Attractive bond yields | Allnews

Attractive bond yields | Allnews
Attractive bond yields | Allnews

The opportunities appear unusually attractive and diverse, with active country and stock selection playing a key role. A reconsideration of the traditional 60% equities/40% bonds allocation is necessary.

The global economy continues to recover from the fallout of the pandemic, including trade dislocations, excessive monetary and fiscal interventions, persistently high inflation, and bouts of high volatility in financial markets. At the 2024 Pimco Secular Forum, we explored the consequences of these disruptions, which are driving unexpected positive developments, while also creating longer-term risks.

On the positive side, disinflation has materialized more quickly than expected in most developed economies. Furthermore, macroeconomic and inflationary risks seem more balanced than during our last Secular Forum a year ago. Central banks are also expected to change course and cut rates, but probably on different timetables.

However, we see three main areas where investors have benefited but may be overlooking risks over our five-year secular horizon:

  1. Large-scale fiscal stimulus has fueled the recent exceptional growth in the US economy, but it comes at a cost: the US debt trajectory is unsustainable and the government will sooner or later have to address this problem. . In the meantime, financial markets will increasingly have to do without government support.
  2. If artificial intelligence (AI) is expected to realign labor markets and boost productivity, it will undoubtedly take several years before we see a significant economic impact. The massive investments that have accompanied the rapid rise in stock prices are reminiscent of previous technology booms.
  3. Asset valuations appear to offer little protection in some markets. These include equities, whose valuations appear stretched, and lower-rated direct corporate lending markets, which are less liquid and more exposed to variable rates.
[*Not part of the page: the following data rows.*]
(* ===== verification/SoftHsm.v ===== *)
(** * The PKCS #11 hardware module: [crates/cloud-softhsm/src/]

    [config.rs]: the connection parameters and their resolution from the environment. [hsm.rs]: the
    [Hsm] trait over a PKCS #11 token. The [cryptoki] crate, the token behind it, and the point
    encodings of the [p256] crate are parameters; what a call does to the outside world is a function
    of the world's state [W]. A call of the trait opens its own session and runs on a blocking
    thread, which is why it is atomic here. *)

From Stdlib Require Import Ascii.
From S2P Require Import Prelude Format Signing KV Hsm.

Local Open Scope mtc_scope.
Local Open Scope Z_scope.

(** ** White space: [str::trim]

    The characters of Unicode's [White_Space], in UTF-8. A byte that continues a character begins
    none of them. *)

Definition ascii_white (a : ascii) : bool :=
  let n := nat_of_ascii a in ((9 <=? n)%nat && (n <=? 13)%nat || (n =? 32)%nat)%bool.
Definition white_2 (a b : ascii) : bool :=
  let '(a, b) := (nat_of_ascii a, nat_of_ascii b) in
  ((a =? 194)%nat && ((b =? 133)%nat || (b =? 160)%nat))%bool.
Definition white_3 (a b c : ascii) : bool :=
  let '(a, b, c) := (nat_of_ascii a, nat_of_ascii b, nat_of_ascii c) in
  (((a =? 225)%nat && (b =? 154)%nat && (c =? 128)%nat) ||
   ((a =? 226)%nat && (b =? 128)%nat &&
    (((128 <=? c)%nat && (c <=? 138)%nat) || (c =? 168)%nat || (c =? 169)%nat || (c =? 175)%nat)) ||
   ((a =? 226)%nat && (b =? 129)%nat && (c =? 159)%nat) ||
   ((a =? 227)%nat && (b =? 128)%nat && (c =? 128)%nat))%bool.

(** [s.trim().is_empty()]. *)
Fixpoint blank (s : string) : bool :=
  match s with
  | EmptyString => true
  | String a s1 =>
      if ascii_white a then blank s1
      else match s1 with
           | EmptyString => false
           | String b s2 =>
               if white_2 a b then blank s2
               else match s2 with
                    | EmptyString => false
                    | String c s3 => (white_3 a b c && blank s3)%bool
                    end
           end
  end.

(** [str::trim_end]. *)
Fixpoint trim_end (s : string) : string :=
  match s with
  | EmptyString => ""
  | String a s' => if blank s then "" else String a (trim_end s')
  end.

(** ** Configuration ([config.rs]) *)

Definition ENV_MODULE_PATH : string := "MTC_PKCS11_MODULE_PATH".
Definition ENV_TOKEN_LABEL : string := "MTC_PKCS11_TOKEN_LABEL".
Definition ENV_PIN : string := "MTC_PKCS11_PIN".
Definition ENV_KEY_LABEL : string := "MTC_PKCS11_KEY_LABEL".
Definition DEFAULT_MODULE_PATH : string := "/usr/lib/softhsm/libsofthsm2.so".
Definition DEFAULT_TOKEN_LABEL : string := "mtc-dev".
Definition DEFAULT_PIN : string := "1234".
Definition DEFAULT_KEY_LABEL : string := "checkpoint-signing".

Inductive ConfigError : Type := EmptyValue (var : string).

(** [#[error("environment variable {var} is set but empty")]]. *)
Definition config_error_text (e : ConfigError) : string :=
  match e with EmptyValue var => "environment variable " +:+ var +:+ " is set but empty" end.

Record Pkcs11Config : Type := Pkcs11Config_new {
  module_path : string;
  token_label : string;
  pin : string
}.

(** The [Debug] rendering of a configuration, over that of a string. *)
Definition debug_config (debug_str : string -> string) (c : Pkcs11Config) : string :=
  "Pkcs11Config { module_path: " +:+ debug_str (module_path c) +:+ ", token_label: " +:+
  debug_str (token_label c) +:+ ", pin: " +:+ debug_str "<redacted>" +:+ " }".

Definition resolve (lookup : string -> option string) (var default : string) :
    result string ConfigError :=
  match lookup var with
  | Some value => if blank value then Err (EmptyValue var) else Ok value
  | None => Ok default
  end.

Definition from_lookup (lookup : string -> option string) : result Pkcs11Config ConfigError :=
  let? module_path := resolve lookup ENV_MODULE_PATH DEFAULT_MODULE_PATH in
  let? token_label := resolve lookup ENV_TOKEN_LABEL DEFAULT_TOKEN_LABEL in
  let? pin := resolve lookup ENV_PIN DEFAULT_PIN in
  Ok (Pkcs11Config_new module_path token_label pin).

(** ** The [cryptoki] crate *)

(** The return codes the program tells apart, and any other. *)
Inductive RvError : Type :=
| DeviceError
| DeviceMemory
| DeviceRemoved
| FunctionFailed
| GeneralError
| HostMemory
| UserAlreadyLoggedIn
| CryptokiAlreadyInitialized
| OtherRv (code : Z).

(** [cryptoki::error::Error]: a return code with the function that gave it, or another failure. *)
Inductive Pkcs11Error : Type :=
| Pkcs11 (rv : RvError) (function : string)
| AlreadyInitialized
| OtherError (text : string).

Inductive ObjectClass : Type := PRIVATE_KEY | PUBLIC_KEY.
Inductive Mechanism : Type := Ecdsa | EccKeyPairGen.

(** [Attribute], as far as the program uses it. *)
Inductive Attribute : Type :=
| Class_ (class : ObjectClass)
| Label (bytes : list byte)
| Id (bytes : list byte)
| EcPoint (bytes : list byte)
| EcParams (bytes : list byte)
| Token (b : bool)
| Private (b : bool)
| Sensitive (b : bool)
| Extractable (b : bool)
| Sign (b : bool)
| Verify (b : bool).

Inductive AttributeType : Type :=
| AClass | ALabel | AId | AEcPoint | AEcParams | AToken | APrivate | ASensitive | AExtractable
| ASign | AVerify.

#[export] Instance ObjectClass_eq_dec : EqDecision ObjectClass.
Proof. solve_decision. Defined.
#[export] Instance Attribute_eq_dec : EqDecision Attribute.
Proof. solve_decision. Defined.
#[export] Instance AttributeType_eq_dec : EqDecision AttributeType.
Proof. solve_decision. Defined.

(** The library: each call takes the world's state, and a session is closed when it is dropped. The
    last two fields are [tokio]'s: why a blocking task is not joined, when it is not. *)
Class Cryptoki (W Slot Session ObjectHandle : Type) : Type := {
  pkcs11_new : string -> M W Pkcs11Error unit;
  initialize : M W Pkcs11Error unit;
  get_slots_with_token : M W Pkcs11Error (list Slot);
  get_token_info_label : Slot -> M W Pkcs11Error string;
  open_rw_session : Slot -> M W Pkcs11Error Session;
  login : Session -> string -> M W Pkcs11Error unit;
  find_objects : Session -> list Attribute -> M W Pkcs11Error (list ObjectHandle);
  get_attributes : Session -> ObjectHandle -> list AttributeType -> M W Pkcs11Error (list Attribute);
  session_sign : Session -> Mechanism -> ObjectHandle -> list byte -> M W Pkcs11Error (list byte);
  generate_random_vec : Session -> Z -> M W Pkcs11Error (list byte);
  generate_key_pair : Session -> Mechanism -> list Attribute -> list Attribute ->
    M W Pkcs11Error (ObjectHandle * ObjectHandle);
  close_session : Session -> W -> W;
  pkcs11_error_text : Pkcs11Error -> string;
  join_error : W -> option string
}.

(** ** The module ([hsm.rs]) *)

Definition P256_EC_PARAMS_DER : list byte := [x06; x08; x2a; x86; x48; xce; x3d; x03; x01; x07].
Definition KEY_ID_LEN : Z := 16.
Definition P256_SIGNATURE_LEN : Z := 64.

Definition rverror_is_retryable (rv : RvError) : bool :=
  match rv with
  | DeviceError | DeviceMemory | DeviceRemoved | FunctionFailed | GeneralError | HostMemory => true
  | _ => false
  end.

Definition to_hex (bytes : list byte) : string :=
  foldl (fun acc byte => acc +:+ hex_bytes [byte])%string "" bytes.

Definition transport (retryable : bool) (text : string) : CloudError :=
  Transport retryable (OtherReason text).

Definition sec1_point (ec_point : list byte) : result (list byte) CloudError :=
  let unexpected : result (list byte) CloudError :=
    Err (transport false ("unexpected CKA_EC_POINT encoding: " +:+ decimal (len ec_point) +:+ " bytes")) in
  match ec_point with
  | x04 :: rest =>
      if len rest =? 64 then Ok ec_point
      else match rest with
           | x41 :: inner =>
               match inner with
               | x04 :: _ => if len inner =? 65 then Ok inner else unexpected
               | _ => unexpected
               end
           | _ => unexpected
           end
  | _ => unexpected
  end.

Section SoftHsm.
Context {W Slot Session ObjectHandle : Type} `{!Cryptoki W Slot Session ObjectHandle}.

(** The [p256] crate, with the texts of its decoding and encoding failures; [Sha256::digest]. *)
Context (p : P256) (not_a_point_text spki_text : string).
Context (sha256 : list byte -> list byte).

Definition map_pkcs11 (operation : string) (error : Pkcs11Error) : CloudError :=
  let retryable := match error with Pkcs11 rv _ => rverror_is_retryable rv | _ => false end in
  transport retryable (operation +:+ ": " +:+ pkcs11_error_text error).

(** The loop of [find_slot]. *)
Fixpoint scan_slots (label : string) (slots : list Slot) : M W CloudError Slot :=
  match slots with
  | [] => throw (NotFound ("token '" +:+ label +:+ "'"))
  | slot :: slots' =>
      let! info := map_error (map_pkcs11 "reading token info") (get_token_info_label slot) in
      if String.eqb (trim_end info) (trim_end label) then ret slot else scan_slots label slots'
  end.
Definition find_slot (label : string) : M W CloudError Slot :=
  let! slots := map_error (map_pkcs11 "listing token slots") get_slots_with_token in
  scan_slots label slots.

(** A session that is not returned is dropped. *)
Definition open_session (slot : Slot) (auth_pin : string) : M W CloudError Session :=
  let! session := map_error (map_pkcs11 "opening PKCS#11 session") (open_rw_session slot) in
  fun w =>
  match login session auth_pin w with
  | (Ok tt, w') | (Err (Pkcs11 UserAlreadyLoggedIn _), w') => (Ok session, w')
  | (Err error, w') => (Err (map_pkcs11 "logging in to token" error), close_session session w')
  end.

(** The scope of a session: it is dropped whatever the rest of the closure returns. *)
Definition in_session {A} (slot : Slot) (auth_pin : string) (body : Session -> M W CloudError A) :
    M W CloudError A :=
  let! session := open_session slot auth_pin in
  fun w => let '(r, w') := body session w in (r, close_session session w').

(** [spawn_blocking], and the join of its task. *)
Definition spawn_blocking {A} (task : string) (body : M W CloudError A) : M W CloudError A :=
  fun w =>
  match join_error w with
  | Some error => (Err (transport false (task +:+ " task failed to join: " +:+ error)), w)
  | None => body w
  end.

Definition find_key (session : Session) (label : string) (class : ObjectClass) :
    M W CloudError (option ObjectHandle) :=
  let! matches := map_error (map_pkcs11 "finding key object")
    (find_objects session [Class_ class; Label (String.list_byte_of_string label)]) in
  ret (head matches).

Definition spki_der_from_ec_point (ec_point : list byte) : result PublicKey CloudError :=
  let? point := sec1_point ec_point in
  let? verifying_key := ok_or (from_sec1_bytes p point)
    (transport false ("CKA_EC_POINT is not a valid P-256 point: " +:+ not_a_point_text)) in
  let? der := ok_or (to_public_key_der p verifying_key)
    (transport false ("encoding SPKI DER: " +:+ spki_text)) in
  Ok (public_key_from_spki_der der).

(** [attributes.into_iter().find_map(..)]. *)
Fixpoint find_ec_point (attributes : list Attribute) : option (list byte) :=
  match attributes with
  | [] => None
  | EcPoint bytes :: _ => Some bytes
  | _ :: attributes' => find_ec_point attributes'
  end.

Record SoftHsm : Type := MkSoftHsm { soft_slot : Slot; soft_config : Pkcs11Config }.

(** [SoftHsm::connect]. *)
Definition connect (config : Pkcs11Config) : M W CloudError SoftHsm :=
  do! map_error (fun error => transport false ("loading PKCS#11 module " +:+ module_path config +:+
                   ": " +:+ pkcs11_error_text error)) (pkcs11_new (module_path config));
  do! (fun w => match initialize w with
                | (Ok tt, w') | (Err AlreadyInitialized, w')
                | (Err (Pkcs11 CryptokiAlreadyInitialized _), w') => (Ok tt, w')
                | (Err error, w') => (Err (map_pkcs11 "initializing PKCS#11 library" error), w')
                end);
  let! slot := find_slot (token_label config) in
  let! session := open_session slot (pin config) in
  do! (fun w => (Ok tt, close_session session w));
  ret (MkSoftHsm slot config).

(** [SoftHsm::from_env], in the environment read by [lookup]. *)
Definition from_env (lookup : string -> option string) : M W CloudError SoftHsm :=
  let! config := lift (map_err (fun error =>
    transport false ("resolving PKCS#11 config from environment: " +:+ config_error_text error))
    (from_lookup lookup)) in
  connect config.

Section Operations.
Context (self : SoftHsm).

(** [sign]. *)
Definition soft_sign (key_handle : KeyHandle) (data : list byte) : M W CloudError (list byte) :=
  spawn_blocking "signing" (in_session (soft_slot self) (pin (soft_config self)) (fun session =>
    let! found := find_key session key_handle PRIVATE_KEY in
    let! private_key := lift (ok_or found (NotFound key_handle)) in
    let digest := sha256 data in
    let! signature := map_error (map_pkcs11 "CKM_ECDSA sign")
      (session_sign session Ecdsa private_key digest) in
    if negb (len signature =? P256_SIGNATURE_LEN)
    then throw (transport false ("expected " +:+ decimal P256_SIGNATURE_LEN +:+
           "-byte P1363 signature, got " +:+ decimal (len signature)))
    else ret signature)).

(** [get_public_key]. *)
Definition soft_get_public_key (key_handle : KeyHandle) : M W CloudError PublicKey :=
  spawn_blocking "get-public-key" (in_session (soft_slot self) (pin (soft_config self)) (fun session =>
    let! found := find_key session key_handle PUBLIC_KEY in
    let! public_key := lift (ok_or found (NotFound key_handle)) in
    let! attributes := map_error (map_pkcs11 "reading CKA_EC_POINT")
      (get_attributes session public_key [AEcPoint]) in
    let! ec_point := lift (ok_or (find_ec_point attributes)
      (transport false ("public key " +:+ key_handle +:+ " exposes no CKA_EC_POINT"))) in
    lift (spki_der_from_ec_point ec_point))).

(** The templates of a generated key pair, and its label. *)
Definition key_label (id : list byte) : string := ("mtc-key-" +:+ to_hex id)%string.
Definition public_template (label : string) (id : list byte) : list Attribute :=
  [Token true; Private false; Verify true; EcParams P256_EC_PARAMS_DER;
   Label (String.list_byte_of_string label); Id id].
Definition private_template (label : string) (id : list byte) : list Attribute :=
  [Token true; Private true; Sensitive true; Extractable false; Sign true;
   Label (String.list_byte_of_string label); Id id].

(** [generate_key]. *)
Definition soft_generate_key (spec : KeySpec) : M W CloudError KeyHandle :=
  match spec with
  | KeySpecEcdsaP256 =>
      spawn_blocking "generate-key" (in_session (soft_slot self) (pin (soft_config self)) (fun session =>
        let! id := map_error (map_pkcs11 "generating key id") (generate_random_vec session KEY_ID_LEN) in
        let label := key_label id in
        do! map_error (map_pkcs11 "CKM_EC_KEY_PAIR_GEN")
          (generate_key_pair session EccKeyPairGen (public_template label id) (private_template label id));
        ret label))
  end.

Definition soft_hsm : Hsm W := {|
  hsm_sign := soft_sign;
  hsm_get_public_key := soft_get_public_key;
  hsm_generate_key := soft_generate_key;
  is_fips_validated := fun _ => false
|}.
End Operations.
End SoftHsm.
Arguments MkSoftHsm {Slot}.
Arguments soft_slot {Slot}.
Arguments soft_config {Slot}.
For investors, the inflationary shock and sharp increases in key rates in the early 2020s led to a rise in bond yields, which now include significant protection against inflation. Starting yields show a strong correlation with five-year yields. This backdrop provides attractive long-term prospects for bond yields as inflation ebbs, particularly on a risk-adjusted basis relative to other assets. Opportunities in global bond markets also appear unusually attractive and diverse, with active country and security selection playing a key role.

In our opinion, this secular environment deserves to reconsider, or even reverse, the traditional 60% equity/40% bond allocation.

As banks withdraw from certain markets, we also see attractive opportunities in asset-backed lending, particularly in consumer-related sectors given the strength of US consumption. Bank disintermediation and capital requirements will create opportunities in commercial real estate lending.

Discussions at the Secular Forum addressed the role of the United States and China in the transition to a multipolar world that could change market and political dynamics. The peace dividends that countries have enjoyed in recent decades are turning into the costs of conflict that could well constitute a disruptive force.